Another boat comes by and he is asked to get in again. He responds that he has faith in God and God will give him a miracle.
The water keeps rising and is now chest high, another boat comes to rescue him, but he turns down the offer again because he is certain "God will grant him a miracle."
With the water at chin high, a helicopter throws down a ladder and they tell him to get in. Mumbling with the water in his mouth, he again turns down the request for help for the faith of God.
The religious man arrives at the gates of heaven. His faith is broken. He says to St. Peter, “I thought God would grant me a miracle and I have been let down.” St. Peter shakes his head in disbelief and responds, "I don't know what you're complaining about, we sent you three boats and a helicopter."
✔Things to think about...
• How can batteries die?
• Why are buildings called buildings when they are finished? Shouldn’t they be called builts?
• Would a fly without wings be called a walk?
• Can vegetarians eat animal crackers?
✔Did you know?...
• It is impossible to lick your elbow.
• A shrimp’s heart is in its head.
• People say, “Bless you,” when you sneeze because when you sneeze your heart stops for a millisecond.
• It is physically impossible for pigs to look up into the sky.
• No word in the English language rhymes with month, orange, silver, or purple.
• Did you hear about the man who couldn’t call 911 because there was no 11 on the phone.
✔ A crow was sitting on a tree, doing nothing all day. A small rabbit saw the crow, and asked him, “Can I also sit like you and do nothing all day long?” The crow answered, “Sure, why not?” So, the rabbit sat on the ground below the crow, and rested. All of a sudden, a fox appeared, jumped on the rabbit and ate it. The moral of the story is: To be sitting and doing nothing, you must be sitting very, very high up.

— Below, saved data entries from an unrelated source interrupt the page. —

(* ===== verification/_CoqProject ===== *)
-Q . S2P
Prelude.v
Errors.v
System.v
Config.v
Text.v
Runtime.v
User.v
Session.v
Seat.v
Auth.v
Timers.v
Lock.v
Idle.v
Elevation.v
Ipc.v
Protocol.v
Policy.v
Launcher.v
Autostart.v
Power.v
Daemon.v
Sessionctl.v
DaemonInv.v
DaemonSafety.v
DaemonPrompts.v
DaemonProcess.v
DaemonAudit.v
DaemonStates.v
DaemonReplies.v
Determinism.v
DaemonSettings.v
Locking.v
Prompting.v
DaemonEvents.v
Server.v
Replies.v
Progress.v
Provenance.v
Boot.v
Examples.v
UnitTests.v
Conformance.v
DaemonProps.v
SecurityProps.v
SystemProps.v
BoundaryProps.v
RunProps.v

✔ A little girl was talking to her teacher about whales. The teacher said it was physically impossible for a whale to swallow a human because even though it was a very large mammal, its throat was very small. The little girl stated that Jonah was swallowed by a whale. Irritated, the teacher reiterated that a whale could not swallow a human; it was physically impossible. The little girl said, “When I get to heaven I will ask Jonah.” The teacher asked, “What if Jonah went to hell?” The little girl replied, “Then you ask him.”
✔ A frog telephoned the Psychic Hotline and was told, “You are going to meet a beautiful young woman who will want to know everything about you.” The frog said, “That’s great! Will I meet her at a party, or what?” “No,” said the psychic, “Next term—in her biology class.”
✔ "There's no place for fear at my job. If you show fear — you're done! " "What do you work as?" "As a preschool teacher."
✔ With an inflation rate of 7.5%, in nine years, you will lose half of your savings. An analysis of the situation indicates that the only guaranteed way to break this trend is through cryptocurrencies.
With their help, you can lose half of your money in just a couple of months!
✔ Give a person a fish, and they'll be fed for a day. Google about fish, and you'll see fish ads for the rest of your life.